U.S. protests prompt reflections on racism, police violence in Mexico
A group protesting the death of a 30-year-old man in police custody torched a pair of law enforcement pickups, broke windows and vandalized a government building, amid waves of police tear gas.
The tumultuous scene Thursday mirrored violence in the aftermath of peaceful protests in U.S. cities in recent days. But in the case of Giovanni López Ramírez, the action unfolded in the historic center of Guadalajara, Mexico’s second most populous city.
The events followed a social media campaign that likened the fate of López to that of George Floyd, whose death while detained by Minneapolis police has resulted in homicide charges and fueled outrage about racism across the United States.
Separate photos of the two men, side-by-side, have circulated on Twitter, along with the phrase: “Giovanni didn’t die, the police killed him.”

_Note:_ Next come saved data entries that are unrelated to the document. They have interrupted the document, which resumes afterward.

Lemma compare_app_prefix (p a b : string) :
  String.compare (p ++ a) (p ++ b) = String.compare a b.
Proof.
  induction p as [|c p IH]; simpl; [reflexivity|].
  rewrite ascii_compare_refl. exact IH.
Qed.

(** Strings that start with different prefixes of one length compare as
    their prefixes do. *)
Lemma compare_app_length (a b x y : string) :
  String.length a = String.length b ->
  String.compare (a ++ x) (b ++ y) =
  match String.compare a b with
  | Eq => String.compare x y
  | c => c
  end.
Proof.
  revert b. induction a as [|c a IH]; intros [|d b] H; simpl in *;
    try discriminate; [reflexivity|].
  destruct (Ascii.compare c d); try reflexivity. apply IH. congruence.
Qed.

Lemma between_app_prefix (p x lo hi : string) :
  Sql.between (p ++ x) (p ++ lo) (p ++ hi) = Sql.between x lo hi.
Proof.
  unfold Sql.between, String.leb. rewrite !compare_app_prefix. reflexivity.
Qed.

Lemma between_other_prefix (a b x lo hi : string) :
  String.length a = String.length b -> a <> b ->
  Sql.between (a ++ x) (b ++ lo) (b ++ hi) = false.
Proof.
  intros Hlen Hne. unfold Sql.between, String.leb.
  rewrite (compare_app_length b a lo x) by congruence.
  rewrite (compare_app_length a b x hi) by congruence.
  rewrite (String.compare_antisym b a).
  destruct (String.compare a b) eqn:E; try reflexivity.
  apply String.compare_eq_iff in E. contradiction.
Qed.

Definition range_Z (lo n : nat) : list Z := map Z.of_nat (seq lo n).

Lemma range_Z_In (lo n : nat) (z : Z) :
  Z.of_nat lo <= z < Z.of_nat lo + Z.of_nat n -> In z (range_Z lo n).
Proof.
  intro H. unfold range_Z. apply in_map_iff. exists (Z.to_nat z).
  split; [lia|]. apply in_seq. lia.
Qed.

(** Four-digit years print in four characters and read back. *)
Definition year_prints (y : Z) : bool :=
  (String.length (Py.format_0d 4 y) =? 4)%nat &&
  match Dates.int_of_digits (Py.format_0d 4 y) with
  | Some v => v =? y
  | None => false
  end.

Lemma year_table : forallb year_prints (range_Z 0 (Z.to_nat 10000)) = true.
Proof. vm_compute. reflexivity. Qed.

Lemma year_prints_ok (y : Z) :
  0 <= y <= 9999 ->
  String.length (Py.format_0d 4 y) = 4%nat /\
  Dates.int_of_digits (Py.format_0d 4 y) = Some y.
Proof.
  intro H. pose proof year_table as T. rewrite forallb_forall in T.
  specialize (T y (@range_Z_In 0 (Z.to_nat 10000) y ltac:(lia))).
  unfold year_prints in T. apply andb_prop in T. destruct T as [T1 T2].
  split; [apply Nat.eqb_eq, T1|].
  destruct (Dates.int_of_digits (Py.format_0d 4 y)); [|discriminate].
  apply Z.eqb_eq in T2. congruence.
Qed.

(** The month and day part of an ISO day. *)
Definition month_day (m d : Z) : string :=
  "-" ++ Py.format_0d 2 m ++ "-" ++ Py.format_0d 2 d.

(** The days of month [m], February having [feb] days. *)
Definition month_length (feb m : Z) : Z := if m =? 2 then feb else Dates.mdays m.

Definition month_cell (feb m m' d' : Z) : bool :=
  Bool.eqb
    (Sql.between (month_day m' d') (month_day m 1)
       (month_day m (month_length feb m)))
    ((m' =? m) && (d' <=? month_length feb m)).

Lemma month_table :
  forallb (fun feb =>
    forallb (fun m =>
      forallb (fun m' =>
        forallb (month_cell feb m m') (range_Z 1 31))
        (range_Z 1 12))
      (range_Z 1 12))
    [28; 29] = true.
Proof. vm_compute. reflexivity. Qed.

Lemma month_cell_ok (feb m m' d' : Z) :
  feb = 28 \/ feb = 29 -> 1 <= m <= 12 -> 1 <= m' <= 12 -> 1 <= d' <= 31 ->
  Sql.between (month_day m' d') (month_day m 1)
    (month_day m (month_length feb m)) = true
  <-> m' = m /\ d' <= month_length feb m.
Proof.
  intros Hfeb Hm Hm' Hd'. pose proof month_table as T.
  rewrite forallb_forall in T.
  assert (Hin : In feb [28; 29]) by (simpl; intuition).
  specialize (T _ Hin). rewrite forallb_forall in T.
  specialize (T m (@range_Z_In 1 12 m ltac:(lia))).
  rewrite forallb_forall in T.
  specialize (T m' (@range_Z_In 1 12 m' ltac:(lia))).
  rewrite forallb_forall in T.
  specialize (T d' (@range_Z_In 1 31 d' ltac:(lia))).
  unfold month_cell in T. apply Bool.eqb_prop in T. rewrite T.
  rewrite andb_true_iff, Z.eqb_eq, Z.leb_le. reflexivity.
Qed.

Variable py_int : string -> option Z.
(** * api_cache: endpoint resolution, cache keys and the forwarding engine

    A shallow embedding of [internal/config] (rule resolution),
    [internal/cache] (key derivation, store reads) and [internal/proxy]
    (retrying forwarder, cache population, response assembly).

    Conventions.
    - Go [string] is [string]; [int] and [time.Duration] are [Z]
      (a Duration counts nanoseconds).
    - Go maps ([map[string][]string], [http.Header], [url.Values]) are
      [gmap string (list string)]; the nil map is the empty map.
    - A compiled [*regexp.Regexp] is known only through [MatchString], so it
      is a function [string -> bool]; a nil pointer is [None].
    - Library code that the repository calls but does not define (SHA-256,
      header-name canonicalisation, float scaling of the backoff, JSON
      decoding, time formatting) is taken as a Section variable.
    - The handlers return what they wrote to the [http.ResponseWriter]
      together with the calls that left the process (upstream requests,
      sleeps, store reads and writes), in order; the clock is threaded
      through the retry loop.  Calls to the logger change none of these and
      are left out. *)

From Stdlib Require Import ZArith List Bool Lia Ascii.
From stdpp Require Import base option list gmap strings sorting.

Import ListNotations.
Open Scope Z_scope.

(* ------------------------------------------------------------------ *)
(** ** internal/config: the rule table *)

Definition Regexp := string -> bool.

Record EndpointCacheConfig := mkEndpointCacheConfig {
  Path : string;
  PathRegex : string;
  Methods : list string;
  TTL : Z;
  CacheKeyHeaders : list string;
  CacheKeyQueryParams : list string;
  MatchQueryParams : gmap string (list string);
  MatchQueryParamsRegex : gmap string (list string);
  compiledRegex : option Regexp;
  compiledQueryParamRegex : gmap string (list Regexp)
}.

Record EndpointRateLimitConfig := mkEndpointRateLimitConfig {
  rl_Path : string;
  rl_PathRegex : string;
  rl_RequestsPerSecond : Z;
  rl_Burst : Z;
  rl_compiledRegex : option Regexp
}.

Inductive MatchType :=
| MatchTypeExact
| MatchTypeRegex
| MatchTypeQueryParam
| MatchTypeFallbackExact
| MatchTypeFallbackRegex
| MatchTypeDefault.

Record EndpointMatch := mkEndpointMatch {
  Config : option EndpointCacheConfig;
  MatchKind : MatchType
}.

(** [slices.Contains(ep.Methods, method)] *)
Definition slices_Contains (l : list string) (s : string) : bool :=
  existsb (fun m => bool_decide (m = s)) l.

(** [regex != nil && regex.MatchString(s)] *)
Definition regexMatches (re : option Regexp) (s : string) : bool :=
  match re with
  | Some r => r s
  | None => false
  end.

(** The path test of one loop iteration: [(pathMatches, pathMatchType)]. *)
Definition pathMatch (ep : EndpointCacheConfig) (path : string) : bool * MatchType :=
  if bool_decide (Path ep ≠ "") && bool_decide (Path ep = path)
  then (true, MatchTypeExact)
  else if regexMatches (compiledRegex ep) path
       then (true, MatchTypeRegex)
       else (false, MatchTypeExact).

(** [len(ep.MatchQueryParams) > 0 || len(ep.compiledQueryParamRegex) > 0] *)
Definition hasQueryParamMatching (ep : EndpointCacheConfig) : bool :=
  bool_decide (0 < size (MatchQueryParams ep))%nat
  || bool_decide (0 < size (compiledQueryParamRegex ep))%nat.

(** One allow-list constraint: the body of the first [range] loop. *)
Definition exactParamHolds (queryParams : gmap string (list string))
    (param : string) (allowedValues : list string) : bool :=
  match queryParams !! param with
  | None => false
  | Some [] => false
  | Some (v0 :: _) => existsb (fun v => bool_decide (v = v0)) allowedValues
  end.
(** * IdeaGenie front end: request/response reconciliation layer

    A shallow embedding of the React component [App] (state, event
    handlers, and the points where the handlers suspend on a promise),
    of the transport function [request] of [services/api.js], and of the
    client-side helpers the handlers call.

    Conventions of the embedding.
    - A JavaScript string is a [string]: a sequence of code units below
      256.  Numbers that travel in JSON payloads are integers ([Z]); the
      component only tests them for truthiness and prints them, and the
      printing is that of the language for the safe integers ([Js.safe]).
    - A JavaScript value is a [value]: what [JSON.parse] can produce,
      [undefined], and the built-in functions that a property read can
      return ([VNative]).  A missing property reads as [VUndef], as in the
      language.
    - An [await] is a suspension: the handler stores the data its closure
      captured as a continuation [Cont] in the pool of pending promises,
      and is resumed by [resume] when the promise settles.  Every state
      update of React is applied at once, in program order.
    - [Date.now()], [Math.random()] and [new Date().toISOString()] are
      read from an environment record [Env].
    - Left out: the theme toggle, the timer that clears the notice, and
      the markup.  A render that throws (a record text or a saved list
      that React cannot render) unmounts the component; the states after
      it are kept in the model, which so has more states than the
      component. *)

From Stdlib Require Import ZArith Ascii String DecimalString.
From Stdlib Require DecimalPos DecimalZ.
From stdpp Require Import gmap strings list fin_maps.

Local Open Scope string_scope.
Local Set Warnings "-register-all".
Definition after_the_seal : list (Context * Call) :=
  [(alice 1700000300 9, CallUpdateStatus X Disputed "x");
   (bob 1700000400 10, CallLogAudit X "NOTE" "reviewed");
   (bob 1700000500 11, photo)].

(** The accounts of the node: the owner's, alice's and bob's. *)
Definition node_accounts : list Z := [1; 2001; 3002].

Definition resubmission : Backend.UploadRequest :=
  Backend.mkUploadRequest "a1f0" "copy.pdf" "application/pdf" 52133
    None None None None (Some "CASE-2"%string) (Some 3002) None.

End Scenario.

(** * Properties *)

Ltac tx_unfold :=
  unfold call, receipt, addEvidence, sealEvidence, updateStatus, logAudit,
    verifyEvidence, getEvidence, getEvidenceByHash, evidenceExists, notSealed,
    mbind, mret, Tx_bind, Tx_ret, bind, ret, require, sload, sstore, emit, panic;
  cbn [storage emitted fst snd].

Ltac storage_unfold :=
  unfold registered, pushAuditLog, setTotalEvidence, pushAllEvidenceIds,
    pushUploaderEvidence, setHashToId, setEvidence, recordExists, mayMutate,
    evidenceAt, logsAt, idsOf, idOfHash in *;
  cbn [evidenceStore auditLogs uploaderEvidence hashToId allEvidenceIds owner
       totalEvidence] in *.

Ltac unfold_exec := unfold exec.
Ltac unfold_body := unfold body.
Ltac run_step := cbn [run].

Section Properties.

Variable keccak256 : list byte -> Z.
Lemma safe_tlv_read n : safe_read (tlv_read n).
Proof.
  intros ts H. unfold tlv_read. wp_steps; [|now apply reads_to_refl].
  rewrite tlv_rem_reader in * by done. apply safe_getn; [done|]. destruct H. lia.
Qed.

(** ** Operations that pop *)

Lemma nested_pop ts tc st p :
  reader_ok ts -> ts_stack ts = tc :: st -> tc_begin tc <= p <= tc_end tc ->
  reads_to ts st (with_pos (with_stack ts st) p).
Proof.
  intros [] Hst Hp. rewrite Hst in *. cbn in ro_nested0. destruct ro_nested0 as (? & ? & ?).
  split; [constructor|]; cbn; auto. unfold ts_now. cbn. destruct st; lia.
Qed.

Lemma with_pos_stack ts st : with_pos (with_stack ts st) (ts_pos ts) = with_stack ts st.
Proof. reflexivity. Qed.

Lemma reader_top ts tc st :
  reader_ok ts -> ts_stack ts = tc :: st -> tc_begin tc <= ts_pos ts <= tc_end tc.
Proof. intros [] Hst. unfold ts_now in ro_pos0. now rewrite Hst in ro_pos0. Qed.

Lemma safe_tlv_end ts tc st :
  reader_ok ts -> ts_stack ts = tc :: st ->
  wp tlv_end ts (fun _ ts' => reads_to ts st ts') (fun _ ts' => reads_to ts st ts').
Proof.
  intros H Hst. pose proof (reader_top ts tc st H Hst) as Ht. unfold tlv_end. wp_step.
  apply (wp_runs _ _ _ _ tc (with_stack ts st)); [unfold tlv_ctx_pop; now rewrite Hst|].
  assert (reads_to ts st (with_stack ts st)) by (rewrite <- with_pos_stack; eauto using nested_pop).
  do 3 wp_step. apply wp_verify; [cbn; lia|]. now wp_steps.
Qed.

Lemma safe_tlv_skip ts tc st :
  reader_ok ts -> ts_stack ts = tc :: st ->
  wp tlv_skip ts (fun _ ts' => reads_to ts st ts') (fun _ ts' => reads_to ts st ts').
Proof.
  intros H Hst. pose proof (reader_top ts tc st H Hst) as Ht. unfold tlv_skip. wp_step.
  apply (wp_runs _ _ _ _ tc (with_stack ts st)); [unfold tlv_ctx_pop; now rewrite Hst|].
  do 3 wp_step. apply wp_verify; [cbn; lia|]. wp_step. apply wp_verify; [cbn; lia|].
  wp_steps. apply (nested_pop ts tc); [done..|lia].
Qed.

Lemma abort_loop_nested pos st root :
  nested st root ->
  (let now := match st with [] => root | tc :: _ => tc end in tc_begin now <= pos <= tc_end now) ->
  abort_loop pos st root = true.
Proof.
  induction st as [|tc st IH]; cbn; [done|]. intros (H1 & H2 & H3) Hp.
  rewrite IH; [|done|destruct st; cbn; lia].
  destruct st; cbn; lia.
Qed.

Lemma safe_tlv_abort ts :
  reader_ok ts ->
  wp tlv_abort ts (fun _ ts' => reads_to ts [] ts') (fun _ _ => False).
Proof.
  intros H. unfold tlv_abort. do 2 wp_step. wp_step.
  apply wp_verify; [apply abort_loop_nested; [apply H|apply (ro_pos _ H)]|].
  wp_steps. destruct H. split; [constructor|]; cbn; auto. lia.
Qed.

(** * Every client of the reader *)

(** The reading operations of the interface, with the arguments a caller picks. *)
Inductive rop :=
| RTag | REnd | RSkip | RAbort | RU8 | RU16 | RU8to32 | RUpto (n : Z) | RString | RAlloc
| RRead (n : Z).

Definition run_rop (op : rop) : T unit :=
  match op with
  | RTag => tlv_read_tag ;! cret tt
  | REnd => tlv_end
  | RSkip => tlv_skip
  | RAbort => tlv_abort
  | RU8 => tlv_read_u8 ;! cret tt
  | RU16 => tlv_read_u16 ;! cret tt
  | RU8to32 => tlv_read_u8to32 ;! cret tt
  | RUpto n => tlv_read_upto (usize n) ;! cret tt
  | RString => tlv_read_string ;! cret tt
  | RAlloc => tlv_read_alloc ;! cret tt
  | RRead n => tlv_read (usize n) ;! cret tt
  end.

Definition pops (op : rop) : bool := match op with REnd | RSkip => true | _ => false end.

The Mexican incident has even had a pandemic-era twist — activists alleged that police initially arrested López for not wearing a face mask, a version rejected by authorities.
The civil unrest north of the border has transfixed many in Mexico. The media has featured images of large crowds of protesters and of armored vehicles roaring down U.S. streets.
That turmoil, along with the López case and others here, are prompting reflections on the role of Mexican police — as well as the country’s relationship to race.
“When we finish our important support of the anti-racist movement in the United States, can we talk about racism in Mexico?” asked Tenoch Huerta Mejía, the Mexican star of the Netflix series Narcos ...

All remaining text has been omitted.